Prievidza (/sk/; Privigye, Priwitz) is a city in western Slovakia. With approximately 42,000 inhabitants it is the second biggest municipality in the Trenčín Region and 11th largest city in Slovakia generally.

==Name==
The name is probably derived from a personal name Previd with possessive suffix -ja, signifying 'Previd's village'. An alternative and less probable derivation is from the word element, vid- (as in vidieť, 'to see'), so, previdieť, 'to see through', thus 'the village which can be seen from all directions', or 'the village in the thin stand'.

==History==
===Oldest settlement===
The Upper Nitra Basin was inhabited as early as the middle of the Paleolithic period, as evidenced by the rich paleontological findings in Bojnice and Prievidza. Thousands of artifacts have been discovered, including stone tools, animal bone fossils and fireplace remnants.

===Middle Ages and early modern period===
The first written mention of Prievidza was in 1113, as Preuigan.

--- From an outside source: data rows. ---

(** * The backtest orchestrator of [app/core/backtest_engine.py]

    A shallow embedding of [run_backtest]: input validation, the
    data-length-aware parameter clamping, the fail-safe boundary around
    the Backtrader run and the extraction of the metrics.

    Conventions of the embedding.
    - Python [int]s are [Z]; [//] with a positive divisor is [Z.div].
    - Money amounts and ratios (Python [float]s the code treats as ordinary
      numbers) are exact rationals [Q]; [==] on them is [Qeq].  The Sharpe
      value, which the code tests for NaN and the infinities, has the type
      [pyfloat] that carries them.  The position sizing, whose result
      depends on rounding, is on binary64 floats.
    - Python dicts that are shared by reference live in a heap of dict
      objects; [strategy_params] is a reference into it.
    - Exceptions are instances of [Exception]; a computation of the monad
      [M] returns a value or raises, and threads the heap and the state of
      the outside world. *)

From Stdlib Require Import ZArith QArith String List Lia Lqa Qabs.
From Stdlib Require Floats.
From stdpp Require Import base option gmap strings.

Local Open Scope string_scope.
Local Open Scope Z_scope.

(** ** Python values *)

Module Py.

(** An instance of [Exception]: its class and its message. *)
Record exn := Exception { exc_class : string; exc_msg : string }.

Definition ValueError (msg : string) : exn := Exception "ValueError" msg.
Definition AttributeError (msg : string) : exn := Exception "AttributeError" msg.
Definition ZeroDivisionError : exn :=
  Exception "ZeroDivisionError" "float division by zero".

Inductive result (A : Type) : Type :=
| Ok (a : A)
| Raise (e : exn).
Arguments Ok {A} a.
Arguments Raise {A} e.

(** A float whose special values the code looks at. *)
Inductive pyfloat : Type :=
| Finite (q : Q)
| NaN
| PosInf
| NegInf.

(** [a == b] on floats: NaN is equal to nothing, itself included. *)
Definition float_eq (a b : pyfloat) : bool :=
  match a, b with
  | Finite x, Finite y => Qeq_bool x y
  | PosInf, PosInf => true
  | NegInf, NegInf => true
  | _, _ => false
  end.

(** [a != b]. *)
Definition float_ne (a b : pyfloat) : bool := negb (float_eq a b).

(** [a / b] on numbers: a zero divisor raises. *)
Definition truediv (a b : Q) : result Q :=
  if Qeq_bool b 0 then Raise ZeroDivisionError else Ok (a / b)%Q.

(** [repr] of a list of strings, as an f-string prints it. *)
Definition repr_str (s : string) : string := "'" ++ s ++ "'".

Fixpoint join (sep : string) (l : list string) : string :=
  match l with
  | [] => ""
  | [x] => x
  | x :: rest => x ++ sep ++ join sep rest
  end.

Definition repr_list (l : list string) : string :=
  "[" ++ join ", " (map repr_str l) ++ "]".

End Py.
Import Py.

(** ** The heap of dict objects *)

Definition loc := positive.

(** The state a call runs in: the dict objects, and the state of whatever
    lies outside the arguments (what the engine may read and change). *)
Record state (World : Type) : Type := State {
  heap : gmap loc (gmap string Z);
  world : World
}.
Arguments State {World} heap world.
Arguments heap {World} s.
Arguments world {World} s.

Definition set_heap {World} (h : gmap loc (gmap string Z)) (s : state World)
  : state World := State h (world s).

Definition M (World A : Type) : Type := state World -> result A * state World.

Definition ret {World A} (a : A) : M World A := fun s => (Ok a, s).

Definition raise {World A} (e : exn) : M World A := fun s => (Raise e, s).

Definition bind {World A B} (m : M World A) (k : A -> M World B) : M World B :=
  fun s =>
    match m s with
    | (Ok a, s') => k a s'
    | (Raise e, s') => (Raise e, s')
    end.

(** [try: body / except Exception as e: handler e]. *)
Definition try_except {World A} (body : M World A) (handler : exn -> M World A)
  : M World A :=
  fun s =>
    match body s with
    | (Ok a, s') => (Ok a, s')
    | (Raise e, s') => handler e s'
    end.

Notation "x <- m ;; k" := (bind m (fun x => k))
  (at level 100, m at next level, right associativity).
Notation "m ;;; k" := (bind m (fun _ => k))
  (at level 100, right associativity).

(** [d.copy()]: a new dict object with the same items.  A reference that
    holds no dict stands for an argument that has no [copy] method. *)
Definition dict_copy {World} (d : loc) : M World loc :=
  fun s =>
    match heap s !! d with
    | Some items =>
        let a := fresh (dom (heap s)) in
        (Ok a, set_heap (<[a := items]> (heap s)) s)
    | None => (Raise (AttributeError "object has no attribute 'copy'"), s)
    end.

(** [d.get(key, dflt)]. *)
Definition dict_get {World} (d : loc) (key : string) (dflt : Z) : M World Z :=
  fun s =>
    match heap s !! d with
    | Some items => (Ok (default dflt (items !! key)), s)
    | None => (Raise (AttributeError "object has no attribute 'get'"), s)
    end.

(** [d[key] = v]: the dict object is updated in place. *)
Definition dict_setitem {World} (d : loc) (key : string) (v : Z) : M World unit :=
  fun s =>
    match heap s !! d with
    | Some items => (Ok tt, set_heap (<[d := <[key := v]> items]> (heap s)) s)
    | None =>
        (Raise (Exception "TypeError" "object does not support item assignment"), s)
    end.

(** [**d]: the items of the dict, unpacked into a new keyword mapping. *)
Definition dict_unpack {World} (d : loc) : M World (gmap string Z) :=
  fun s =>
    match heap s !! d with
    | Some items => (Ok items, s)
    | None => (Raise (Exception "TypeError" "argument after ** must be a mapping"), s)
    end.

(** ** The price series *)

(** A [pandas.DataFrame] as the engine reads it: the column labels and the
    rows, one value per column. *)
Record DataFrame : Type := {
  columns : list string;
  rows : list (list Q)
}.

(** [df.empty]: an axis of length 0. *)
Definition empty (df : DataFrame) : bool :=
  match columns df, rows df with
  | [], _ => true
  | _, [] => true
  | _, _ => false
  end.

(** [len(df)]. *)
Definition len (df : DataFrame) : Z := Z.of_nat (length (rows df)).

(** [col in df.columns]. *)
Definition has_column (df : DataFrame) (col : string) : bool :=
  existsb (String.eqb col) (columns df).

Definition required_columns : list string :=
  ["Open"; "High"; "Low"; "Close"; "Volume"].

(** [[col for col in required_columns if col not in df.columns]]. *)
Definition missing_columns (df : DataFrame) : list string :=
  List.filter (fun col => negb (has_column df col)) required_columns.

(** ** Strategies *)

Inductive strategy_class : Type :=
| SMAStrategy
| DonchianBreakoutStrategy
| MomentumStrategy.

Definition STRATEGY_MAP : list (string * strategy_class) :=
  [ ("sma_cross", SMAStrategy);
    ("donchian_breakout", DonchianBreakoutStrategy);
    ("momentum", MomentumStrategy) ].

(** [STRATEGY_MAP.get(key)]. *)
Fixpoint map_get (m : list (string * strategy_class)) (key : string)
  : option strategy_class :=
  match m with
  | [] => None
  | (k, v) :: rest => if String.eqb k key then Some v else map_get rest key
  end.

(** ** Parameter adjustment (lines 47-86 of [run_backtest]) *)

Section Adjust.
Context {World : Type}.

Definition adjust_parameters (strategy_type : string) (strategy_params : loc)
    (data_len : Z) : M World loc :=
  adjusted_params <- dict_copy strategy_params ;;
  (if String.eqb strategy_type "sma_cross" then
     slow <- dict_get adjusted_params "slow" 50 ;;
     let max_slow := Z.min slow (data_len / 3) in
     fast <- dict_get adjusted_params "fast" 20 ;;
     let max_fast := Z.min fast (max_slow - 1) in
     dict_setitem adjusted_params "slow" (Z.max 3 max_slow) ;;;
     dict_setitem adjusted_params "fast" (Z.max 2 max_fast) ;;;
     atr <- dict_get adjusted_params "atr_period" 14 ;;
     dict_setitem adjusted_params "atr_period"
       (Z.min atr (Z.max 2 (data_len / 4)))
   else if String.eqb strategy_type "donchian_breakout" then
     entry <- dict_get adjusted_params "entry_period" 20 ;;
     dict_setitem adjusted_params "entry_period"
       (Z.min entry (Z.max 2 (data_len / 3))) ;;;
     exit <- dict_get adjusted_params "exit_period" 10 ;;
     dict_setitem adjusted_params "exit_period"
       (Z.min exit (Z.max 2 (data_len / 4))) ;;;
     atr <- dict_get adjusted_params "atr_period" 14 ;;
     dict_setitem adjusted_params "atr_period"
       (Z.min atr (Z.max 2 (data_len / 4)))
   else if String.eqb strategy_type "momentum" then
     lookback <- dict_get adjusted_params "lookback" 60 ;;
     dict_setitem adjusted_params "lookback"
       (Z.min lookback (Z.max 5 (data_len / 2))) ;;;
     atr <- dict_get adjusted_params "atr_period" 14 ;;
     dict_setitem adjusted_params "atr_period"
       (Z.min atr (Z.max 2 (data_len / 4)))
   else ret tt) ;;;
  ret adjusted_params.

End Adjust.

(** ** What the Backtrader run leaves behind *)

Module Bt.

(** Modelled from the spec: the entries of [trades_list] are built by the
    strategy classes ([app/core/strategies], whose source is not
    available); section 3 of the specification gives the fields of a
    Trade. *)
Record Trade : Type := {
  entry_timestamp : Z;
  exit_timestamp : Z;
  entry_price : Q;
  exit_price : Q;
  quantity : Z;
  pnl : Q
}.

(** Modelled from the spec: the entries of [daily_positions], built by the
    same strategy classes; section 3 gives the fields of an EquityPoint. *)
Record EquityPoint : Type := {
  timestamp : Z;
  cash : Q;
  market_value : Q;
  equity : Q
}.

(** [cerebro.broker] after the run: the cash at hand and the position that
    is still open (size 0 when flat), priced at the last close. *)
Record broker : Type := {
  broker_cash : Q;
  position_size : Z;
  position_price : Q
}.

(** [broker.getcash()]. *)
Definition getcash (b : broker) : Q := broker_cash b.

(** [broker.getvalue()]: the portfolio value, the cash plus the open
    position marked to market. *)
Definition getvalue (b : broker) : Q :=
  (broker_cash b + inject_Z (position_size b) * position_price b)%Q.

(** The analysis of the TradeAnalyzer: the sub-dicts the orchestrator
    reads, each absent until the analyzer has something to put in it. *)
Record trades_dict : Type := {
  total : option (gmap string Z);
  won : option (gmap string Z);
  pnl_dict : option (gmap string (gmap string Q))
}.

(** The empty dict [{}]. *)
Definition no_trades : trades_dict :=
  {| total := None; won := None; pnl_dict := None |}.

(** [results[0]]: the strategy instance with its analyzers.  Each
    [get_analysis()] returns a dict or raises; [trades_list] and
    [daily_positions] are attributes the instance may lack. *)
Record strategy_instance : Type := {
  sharpe_analysis : result (gmap string (option pyfloat));
  drawdown_analysis : result (gmap string (gmap string Q));
  trades_analysis : result trades_dict;
  trades_list : option (list Trade);
  daily_positions_attr : option (list EquityPoint)
}.

(** A completed [cerebro.run()]: the first strategy instance, the broker,
    and the portfolio value the analyzers were notified of at each bar. *)
Record run_outcome : Type := {
  results_0 : strategy_instance;
  broker_after : broker;
  equity_curve : list Q
}.

(** What [cerebro] holds when [run] is called. *)
Record cerebro : Type := {
  data : DataFrame;
  strategy : strategy_class;
  strategy_kwargs : gmap string Z;
  start_cash : Q;
  commission_rate : Q
}.

End Bt.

It was promoted to a royal free town in 1383, on 26 January. This meant that the town obtained privileges such as paying benefits to hold markets, choice of pastor and mayor, building mills, catching fish, the free development of crafts and sale of produce. From the 16th to the first third of the 17th century, the Thurzó family controlled the town. Ottomans approached Prievidza from the south and burned it in 1599, along with other towns in the upper Nitra river valley. In 1666, the Piarists built the baroque church (now known as the Piarist Church) and Monastery, which became a centre of culture and education. During the Kuruc uprising in 1673, Prievidza was burned down again, with fire burning a part of town's archives. In 1870, it had 2,719 inhabitants.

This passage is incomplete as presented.